Your goal: Which lines in the data below contain the string "accepted"? Show each one.

Information supplied:
Lemma hard_failure_ticked c r t at_ d s d' :
  record_hard_failure c r t at_ d = (inr s, d') -> ticked (Taken c r) d d'.
Proof.
  intros Hr. unfold record_hard_failure in Hr.
  apply bind_inr in Hr as (st & d1 & Hrec & Hr). apply bind_inr in Hr as (u & d2 & Hf & Hr).
  apply bind_inr in Hr as (u' & d3 & Ha & Hr). apply bind_inr in Hr as (u'' & d4 & Hc & Hr).
  apply ret_inr in Hr as [<- ->]. eapply commit_ticked; [|exact Ha|by eapply hushed_recoveries].
  transitivity d1; [by eapply hushed_record|].
  revert Hf. apply hushed_update_health; intros []; simpl; done || lia.
Qed.

Lemma commit_hard_ticked c r t at_ d s d' : commit_hard_failure c r t at_ d = (inr s, d') ->
  ticked (taken_if c r (bool_decide (is_Some s))) d d'.
Proof.
  intros Hr. unfold commit_hard_failure in Hr. run_in Hr. run_in Hr. run_in Hr.
  destruct a1; cbn [negb] in Hr; [|run_in Hr; by apply quiet_ticked].
  apply bind_inr in Hr as (st & d3 & Hrec & Hr). apply ret_inr in Hr as [<- ->].
  rewrite bool_decide_true by done. by eapply hard_failure_ticked.
Qed.

Lemma hushed_domain domain candidate now : hushed (recordFailureDomainFailureTx domain candidate now).
Proof.
  unfold recordFailureDomainFailureTx. cbn zeta. leaves; try (apply quiet_rows; by destruct d).
  unfold ensure_domain. destruct (failure_domain_state d !! domain); [done|]. apply quiet_rows; by destruct d.
Qed.
#[local] Hint Resolve hushed_domain : hydrat.

Lemma commit_domain_ticked c r t at_ d a d' : commit_domain_failure c r t at_ d = (inr a, d') ->
  ticked (taken_if c r a.2) d d'.
Proof.
  intros Hr. unfold commit_domain_failure in Hr. run_in Hr. run_in Hr. run_in Hr.
  destruct a2; cbn [negb] in Hr; [|run_in Hr; by apply quiet_ticked].
  apply bind_inr in Hr as ([dom accepted] & d3 & Hrec & Hr). apply hushed_domain in Hrec.
  destruct accepted; cbn [negb] in Hr; [|run_in Hr; by apply quiet_ticked].
  apply bind_inr in Hr as (st & d4 & Hf & Hr). apply ret_inr in Hr as [<- ->]. cbn [snd taken_if].
  apply hard_failure_ticked in Hf as [Hk Hg]. destruct Hrec as [Hk' Hg']. split.
  - intros k. by rewrite <- Hk, Hk'.
  - intros id. etransitivity; [apply Hg'|apply Hg].
Qed.

(** Every answer of an operation is ticks of the clocks. *)
Definition truthful {A : Type} (m : Tx A) (f : A -> Answer) : Prop :=
  forall d, ticked (answer f (m d)).1 d (m d).2.

Lemma ticked_refl d : ticked Other d d.
Proof. by apply quiet_ticked. Qed.

Lemma truthful_transaction {A : Type} (m : Tx A) f :
  (forall d a d', m d = (inr a, d') -> ticked (f a) d d') -> truthful (transaction Commits m) f.
Proof.
  intros Hm d. unfold transaction. destruct (m d) as [[e|a] d'] eqn:E; simpl.
  - apply ticked_refl.
  - by apply Hm.
Qed.
Lemma truthful_hushed {A : Type} (m : Tx A) :
  hushed m -> truthful (transaction Commits m) (fun _ => Other).
Proof. intros Hm. apply truthful_transaction. intros d a d' Hr. eapply quiet_ticked, Hm, Hr. Qed.
Lemma truthful_steady {A B : Type} (m : Tx A) (k : A -> Tx B) f :
  steady m -> (forall a, truthful (k a) f) -> truthful (bind m k) f.
Proof.
  intros Hm Hk d. specialize (Hm d). unfold bind. destruct (m d) as [[e|a] d1]; simpl in Hm; subst.
  - apply ticked_refl.
  - apply Hk.
Qed.
Lemma truthful_return {A B : Type} (m : Tx A) (g : A -> B) :
  truthful m (fun _ => Other) -> truthful (bind m (fun a => ret (g a))) (fun _ => Other).
Proof. intros Hm d. specialize (Hm d). unfold bind. destruct (m d) as [[e|a] d1]; done. Qed.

Task result:
  apply bind_inr in Hr as ([dom accepted] & d3 & Hrec & Hr). apply hushed_domain in Hrec.
  destruct accepted; cbn [negb] in Hr; [|run_in Hr; by apply quiet_ticked].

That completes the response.